How Jackson upskills the entire organization through business fluency

Jackson’s learning and development drives business fluency and clarity across the org chart. 

There are many nuances to the business strategy and organizational functions within Jackson National Life Insurance Company, a retirement services provider and one of the largest retail annuity companies in the United States. To help associates better connect to Jackson’s purpose, the internal comms team launched a program that unpacks how the company works through virtual Teaching Sessions. They started with their own team.

“We started the sessions for our team shortly after reorganizing our department,” said Erin Mercer, Jackson’s internal communications director. “Our team included a mix of people who were new to the industry, and others who were entering new roles from different parts of the business. We are a part of a highly regulated and complex industry and to be effective communicators, it’s important for our team to understand how their positions fit into the broader picture of our organization’s goals and projects.”

Teaching Sessions for the internal communications team explore topics such as product fundamentals and ways the organization makes money. They also include segments on how different departments work together and how each role fits into the corporate strategy. This helps orient the team on what to consider in helping other departments frame important stories for employees.

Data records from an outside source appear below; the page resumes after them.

(** * AgentInventory: the usage-statistics aggregation engine

    A shallow embedding of the core of
    [mcp-servers/mcp-agent-inventory/server.py]: the two process-global
    dictionaries [agent_metadata] and [execution_records], the recompute of
    the derived averages on every write, and the statistics computed on read.

    Modelling conventions.
    - A Python [float] is an exact rational ([Q]); Python's [==] on numbers
      is [Qeq].  [round] is round-half-to-even on the exact value and returns
      the reduced fraction, so stored averages compare with Leibniz equality.
    - A Python exception is a constructor of [exn]; a function that can raise
      returns [py A].
    - [agent_metadata] is an insertion-ordered dictionary (its iteration order
      is observable in [list_local_agents]): an association list.  The inner
      metadata dictionary is a record; a missing key and a key bound to
      [None] are both [None], as every reader goes through [dict.get].
    - [execution_records] is only ever looked up, assigned and deleted by key:
      a [gmap].
    - [datetime.now()] is an input of [record_execution]. *)

From Stdlib Require Import ZArith QArith Qround Qabs Lia Lqa Ascii.
From stdpp Require Import gmap strings list sorting.

Local Open Scope Z_scope.

(** ** Python values and exceptions *)

Inductive exn : Type :=
| IndexError
| HTTPException (status_code : Z) (detail : string).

“From that, we thought about how we can help other employees understand that information, too,” Mercer said. “We conducted research to help identify gaps in business understanding and considered ways to address those gaps using content planning and storytelling. We recognized it was important for employees to see themselves as enablers of our company strategy and help them understand where they fit.”

Expanding across the organization

After testing this approach on internal comms, Mercer’s team built a strategy using Jackson’s intranet as a hub to create departmental visibility across the wider organization.

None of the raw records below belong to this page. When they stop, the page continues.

(** ** A request cut short *)

Lemma elem_session_ids_store_tmp sid o v s :
  s ∈ session_ids (FS.store (session_tmp sid) o v) ↔ s ∈ session_ids v.
Proof.
  rewrite !elem_session_ids.
  change (sessions ?w !! ?n) with (FS.read (InSessions n) w).
  rewrite read_store_ne; [done |].
  unfold session_tmp, _session_path. cbn [Path.with_suffix].
  intros [= H]. by apply with_suffix_session_ne in H.
Qed.

Lemma elem_session_ids_store_other sid o v s :
  s ≠ sid →
  s ∈ session_ids (FS.store (_session_path sid) o v) ↔ s ∈ session_ids v.
Proof.
  intros Hne. rewrite !elem_session_ids.
  change (sessions ?w !! ?n) with (FS.read (InSessions n) w).
  rewrite read_store_ne; [done |].
  unfold _session_path. intros [= H%session_name_inj]. done.
Qed.

Lemma replayed_store p o v : replayed (FS.store p o v) = replayed v.
Proof. unfold replayed. by rewrite lines_store. Qed.

Lemma session_ids_store_data n o v :
  session_ids (FS.store (InData n) o v) = session_ids v.
Proof. done. Qed.

Lemma about_apply who o v v1 s :
  about who o → FS.apply o v = Some v1 → who ≠ Some s →
  (s ∈ session_ids v1 ↔ s ∈ session_ids v)
  ∧ (s ∈ replayed v1 ↔ s ∈ replayed v).
Proof.
  intros Ho Hap Hs.
  destruct o as [[n|n] x | [a|a] [b|b] | p | en]; cbn [about] in Ho;
    unfold FS.apply in Hap.
  - apply (inj Some) in Hap; subst v1. by rewrite replayed_store.
  - destruct Ho as (sid & -> & Hp). apply (inj Some) in Hap; subst v1.
    rewrite Hp, replayed_store. split; [apply elem_session_ids_store_tmp | done].
  - destruct (FS.read (InData a) v); [| done]. apply (inj Some) in Hap; subst v1.
    by rewrite !replayed_store.
  - destruct Ho as (sid & _ & [=] & _).
  - destruct Ho as (sid & _ & _ & [=]).
  - destruct Ho as (sid & -> & Hsrc & Hdst).
    destruct (FS.read (InSessions a) v); [| done]. apply (inj Some) in Hap; subst v1.
    rewrite Hsrc, Hdst, !replayed_store. split; [| done].
    rewrite elem_session_ids_store_other by congruence.
    apply elem_session_ids_store_tmp.
  - destruct Ho as (sid & -> & ->).
    destruct (FS.read (_session_path sid) v); [| done]. apply (inj Some) in Hap; subst v1.
    rewrite replayed_store. split; [| done].
    apply elem_session_ids_store_other. congruence.
  - apply (inj Some) in Hap; subst v1. split; [done |].
    unfold replayed. rewrite lines_append, replay_log_snoc. by apply Ho.
Qed.

Lemma about_stopped who ops v v' s :
  Forall (about who) ops → FS.stopped v ops v' → who ≠ Some s →
  (s ∈ session_ids v' ↔ s ∈ session_ids v)
  ∧ (s ∈ replayed v' ↔ s ∈ replayed v).
Proof.
  intros Hops Hst Hs.
  induction Hst as [| v p x ops v' Hw | v en ops | v o ops v1 v' Hap Hst IH].
  - done.
  - apply Forall_cons in Hops as [Ho _]. destruct Hw; [done |].
    rewrite replayed_store. split; [| done].
    destruct p as [n|n]; [done |]. cbn [about] in Ho.
    destruct Ho as (sid & _ & ->). apply elem_session_ids_store_tmp.
  - split; [done |]. unfold replayed.
    by rewrite lines_append, replay_log_snoc.
  - apply Forall_cons in Hops as [Ho Hops].
    destruct (about_apply who o v v1 s Ho Hap Hs) as [H1 H2].
    destruct (IH Hops) as [H3 H4]. by rewrite H3, H4.
Qed.

(** An entry that is no [session_created] and no [session_deleted]. *)
Lemma entry_of_harmless who e kind l :
  entry_of e kind l →
  kind ≠ "session_created" → kind ≠ "session_deleted" →
  harmless who l.
Proof.
  intros (d & -> & _ & _ & Hev & _) Hc Hd ids s _.
  unfold replay_line, session_event. rewrite Hev.
  destruct (Py.dict_get "session_id" d) as [[| | | | sid' | |]|]; try done.
  by rewrite !decide_False.
Qed.

Lemma neutral_about who tr :
  Forall neutral tr → Forall (harmless who) (appended tr) →
  Forall (about who) tr.
Proof.
  induction tr as [|o tr IH]; intros Hn Hh; [constructor |].
  apply Forall_cons in Hn as [Ho Hn].
  destruct o as [[n|n] x | [a|a] [b|b] | p | en]; try done;
    cbn [appended omap list_omap] in Hh; fold (appended tr) in Hh.
  - constructor; [done | by apply IH].
  - constructor; [done | by apply IH].
  - apply Forall_cons in Hh as [Hen Hh]. constructor; [done | by apply IH].
Qed.

Lemma logs_about who e kind {A} (m : M A) v :
  quiet m → logs e kind m →
  kind ≠ "session_created" → kind ≠ "session_deleted" →
  Forall (about who) (trace (m v)).
Proof.
  intros Hq Hl Hc Hd. apply neutral_about; [apply Hq |].
  destruct (Hl v) as [-> | (l & -> & He)]; [constructor |].
  constructor; [by eapply entry_of_harmless | constructor].
Qed.

Lemma harmless_created e b : harmless (Some (uuid4 e)) (Row (created_entry e b)).
Proof.
  intros ids s Hs. rewrite replay_created, elem_of_union, elem_of_singleton.
  split; [intros [->|?]; done | by right].
Qed.

Lemma harmless_updated who e sid : harmless who (Row (updated_entry e sid)).
Proof. intros ids s _. by rewrite replay_updated. Qed.

Lemma harmless_deleted e sid : harmless (Some sid) (Row (deleted_entry e sid)).
Proof.
  intros ids s Hs. rewrite replay_deleted, elem_of_difference, elem_of_singleton.
  split; [by intros [? _] |]. intros H. split; [done | congruence].
Qed.

Lemma about_save sid x :
  Forall (about (Some sid))
    [FS.WriteText (session_tmp sid) x;
     FS.Rename (session_tmp sid) (_session_path sid)].
Proof. repeat constructor; cbn; eauto. Qed.

Lemma silent_stats_tail sess : silent (stats_tail sess).
Proof. unfold stats_tail. silent_solve. Qed.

The effort explains what various departments do, identifies leaders in those departments and explains the problems they are working to solve. Each departmental focus is supported by multiple pieces of content: the Understanding the Business series includes feature stories that are longer in length, along with a Day in the Life spotlight of someone from the same team that unpacks what it all means for this one person’s role along with all their ties to the business. The team also publishes special editions based on new workstream achievements, like product launches or awards.

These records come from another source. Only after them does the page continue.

Lemma sha256_length (msg : bytes) : List.length (Sha256.sha256 msg) = 32.
Proof.
  unfold Sha256.sha256. rewrite length_map.
  unfold Sha256.digest_words.
  cbn [flat_map Sha256.big_endian app List.length]. reflexivity.
Qed.

Lemma hmac_length (key msg : bytes) : List.length (Sha256.hmac key msg) = 32.
Proof. unfold Sha256.hmac. apply sha256_length. Qed.

(** X4.  Under a real secret, a header the verifier accepts is ASCII text of
    exactly 71 characters: ["sha256="] followed by 64 hexadecimal digits. *)
Theorem accepted_signature_format
    (payload_body : bytes) (header key : string) :
  key <> "" -> key <> placeholder_secret ->
  verify_webhook_signature payload_body (Some header) (Some key) = Ok true ->
  prefix "sha256=" header = true
  /\ String.length header = 71
  /\ is_ascii header = true.
Proof.
  intros Hne Hph. unfold verify_webhook_signature.
  apply String.eqb_neq in Hne, Hph. rewrite Hne, Hph. cbn [orb].
  destruct (header =? ""); [discriminate|].
  intros H. apply compare_digest_true in H; [|apply expected_signature_ascii].
  subst header. split; [|split].
  - unfold expected_signature. reflexivity.
  - unfold expected_signature.
    rewrite length_append, hex_of_bytes_length, hmac_length. reflexivity.
  - apply expected_signature_ascii.
Qed.

Lemma accepted_signature_format_witness :
  prefix "sha256="
    "sha256=757107ea0eb2509fc211221cce984b8a37570b6d7586c22c46f4379c8b043e17"
  = true
  /\ String.length
       "sha256=757107ea0eb2509fc211221cce984b8a37570b6d7586c22c46f4379c8b043e17"
     = 71
  /\ is_ascii
       "sha256=757107ea0eb2509fc211221cce984b8a37570b6d7586c22c46f4379c8b043e17"
     = true.
Proof.
  refine (accepted_signature_format (ascii_bytes "Hello, World!")
            "sha256=757107ea0eb2509fc211221cce984b8a37570b6d7586c22c46f4379c8b043e17"
            "It's a Secret to Everybody" _ _ _).
  - discriminate.
  - discriminate.
  - vm_compute. reflexivity.
Defined.

(** ** The signature gate of the endpoint *)



(** X3.  With a real secret configured, a signature header holding a
    character outside ASCII is not answered 401: [compare_digest] raises
    TypeError, nothing in the handler catches it, and it leaves [receiver]
    before the payload is read; the collection is unchanged. *)
Theorem receiver_raises_on_non_ascii_signature
    (env : environment) (req : request) (st : collection)
    (key header : string) :
  WEBHOOK_SECRET env = Some key -> key <> "" -> key <> placeholder_secret ->
  header_signature req = Some header -> is_ascii header = false ->
  receiver env req st
  = (Raise (TypeError "comparing strings with non-ASCII characters is not supported"),
     st, [CallVerify]).
Proof.
  intros Hkey Hne Hph Hsig Hascii. apply receiver_gate_raised.
  - apply real_secret_iff. eauto.
  - rewrite Hkey, Hsig. now apply verify_raises_on_non_ascii_header.
Qed.

Lemma receiver_raises_on_non_ascii_signature_witness :
  receiver (Environment (Some "It's a Secret to Everybody")
                        "2024-01-01T12:00:00.000000" (Inserted sample_id))
           (Request (Some "push") (Some (String (ascii_of_nat 233) ""))
                    (ascii_bytes "Hello, World!")
                    (Ok (JObj [("after", JStr "sha1")])))
           []
  = (Raise (TypeError "comparing strings with non-ASCII characters is not supported"),
     [], [CallVerify]).
Proof.
  refine (receiver_raises_on_non_ascii_signature
            (Environment (Some "It's a Secret to Everybody")
                         "2024-01-01T12:00:00.000000" (Inserted sample_id))
            (Request (Some "push") (Some (String (ascii_of_nat 233) ""))
                     (ascii_bytes "Hello, World!")
                     (Ok (JObj [("after", JStr "sha1")])))
            [] "It's a Secret to Everybody" (String (ascii_of_nat 233) "")
            eq_refl _ _ eq_refl eq_refl).
  - discriminate.
  - discriminate.
Defined.

Lemma verify_raise_inv
    (payload_body : bytes) (header secret : option string) (e : exn) :
  verify_webhook_signature payload_body header secret = Raise e ->
  e = non_ascii_digest.
Proof.
  unfold verify_webhook_signature, compare_digest.
  destruct secret as [key|]; [|discriminate].
  destruct ((key =? "") || (key =? placeholder_secret)); [discriminate|].
  destruct header as [h|]; [|discriminate].
  destruct (h =? ""); [discriminate|].
  destruct (is_ascii (expected_signature key payload_body) && is_ascii h);
    [discriminate|congruence].
Qed.

(** How a run of [receiver] can begin: the gate lets the request through, it
    answers 401, or the verifier raises. *)
Lemma receiver_cases (env : environment) (req : request) (st : collection) :
  (verify_webhook_signature (request_data req) (header_signature req)
     (WEBHOOK_SECRET env) = Ok true
   /\ receiver env req st = after_gate env req st)
  \/ (real_secret (WEBHOOK_SECRET env) = true
      /\ receiver env req st = (Ok invalid_signature, st, [CallVerify]))
  \/ (real_secret (WEBHOOK_SECRET env) = true
      /\ receiver env req st = (Raise non_ascii_digest, st, [CallVerify])).
Proof.
  destruct (real_secret (WEBHOOK_SECRET env)) eqn:Hreal.
  - destruct (verify_webhook_signature (request_data req) (header_signature req)
                (WEBHOOK_SECRET env)) as [[|]|e] eqn:Hverify.
    + left. split; [reflexivity|]. now apply receiver_gate_passed.
    + right. left. split; [reflexivity|]. now apply receiver_gate_failed.
    + right. right. split; [reflexivity|].
      pose proof (verify_raise_inv _ _ _ _ Hverify) as ->.
      now apply receiver_gate_raised.
  - left. pose proof (verify_bypass (request_data req) (header_signature req)
                        _ Hreal) as Hverify.
    split; [assumption|]. now apply receiver_gate_passed.
Qed.

(** ** The paths of the endpoint behind the gate *)







(** *** What a run can do to the collection *)

(** The outcome of the part behind the gate, for every collection at once. *)
Lemma after_gate_appends (env : environment) (req : request) :
  exists (r : result response) (added : list document) (log : list effect),
    (forall st, after_gate env req st = (r, (st ++ added)%list, log))
    /\ (added = []
        \/ exists oid d,
             added = [Document oid d] /\ r = Ok (success oid)
             /\ insert_reply env = Inserted oid).
Proof.
  unfold after_gate.
  destruct (request_json req) as [p|e].
  2:{ do 3 eexists. split; [intros st; rewrite app_nil_r; reflexivity|auto]. }
  destruct (truthy p).
  2:{ do 3 eexists. split; [intros st; rewrite app_nil_r; reflexivity|auto]. }
  destruct (normalize (header_event req) (utcnow_isoformat env) p)
    as [[d|]|e] eqn:Hnorm.
  - destruct (insert_reply env) as [oid|msg] eqn:Hreply.
    + exists (Ok (success oid)), [Document oid d]. eexists.
      split; [intros st; reflexivity|]. right. exists oid, d. auto.
    + do 3 eexists. split; [intros st; rewrite app_nil_r; reflexivity|auto].
  - destruct (dict_get p "action" (JStr "no action"));
      do 3 eexists; (split; [intros st; rewrite app_nil_r; reflexivity|auto]).
  - do 3 eexists. split; [intros st; rewrite app_nil_r; reflexivity|auto].
Qed.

Designing content to address the opportunity for deepening knowledge and understanding around relevant functions or topics has also been successful, as has connecting new projects coming to the team including awareness celebrations like National Cybersecurity Awareness Month. “We challenge ourselves to understand how workstreams and projects connect to business strategy as communicators, then ensure we are helping the rest of our employees understand it as well,” Mercer said.

This upskilling-based approach to business fluency creates a new channel for employee recognition and illuminates the organizational structure all at once. By piloting this with the internal comms function, the team answered questions they were wondering about and positioned comms as a connector and influencer of cross-functional awareness.

The stories live on a dedicated page on Jackson’s intranet, creating a destination resource for new employees to learn more about the different departments. Mercer’s team also created a process to review what stories merit edits, updates or other changes.

Tying it back to learning and development

After seeing early success with their strategy, the team partnered with the company’s learning and development team on a series of accompanying short, two-minute-or-less videos that simplify concepts employees should understand to be more effective in their roles. Dubbed Business Insights, the series repurposes content from the internal comms Teaching Sessions series.

Beyond this, Mercer’s team is also building out a leadership communications hub for director-level and higher employees to house resources for people managers. “Elements from our Understanding series and evergreen resources like key messages and templates are placed in the hub to support more consistent messaging for employees,” she said. “These resources help leaders contextualize what these complex topics mean for their teams.”

To further support leadership messaging, the team worked with HR to launch a communications training designed for managers to improve their communication skills. The course is encouraged but not required for managers. The team has received so much positive feedback on this initiative that they’re already working on a version designed for line-level employees. This version of the leadership training will look at applying effective communication in day-to-day work.

“The modified version will cover ways employees can frame an update for a leader in email, for instance, using our guide of brand standards and principles to help them improve communication,” Mercer said.

As this effort expands into more formal upskilling, the team is careful to think about the level that each resource is for. Some sessions play into dedicated manager trainings, especially when the content gets into how you should be talking about the company.

“The trainings are another way to help employees see how they live our purpose and values every day,” said Mercer. “It’s great to hear that folks were excited about it and wanted their employees to take the training, but we recognize the trainings should be relevant for each audience to help with adoption and application.”

Not wanting to open some tracks up to direct reports, Mercer’s team is building out specific offerings for all levels in the organization. “We’re hoping this will help employees understand where they sit in our company strategy and how they are connected, even if we’re not in the same office,” said Mercer. “We might work in different departments or even remotely, but we’re also working toward the same goal.”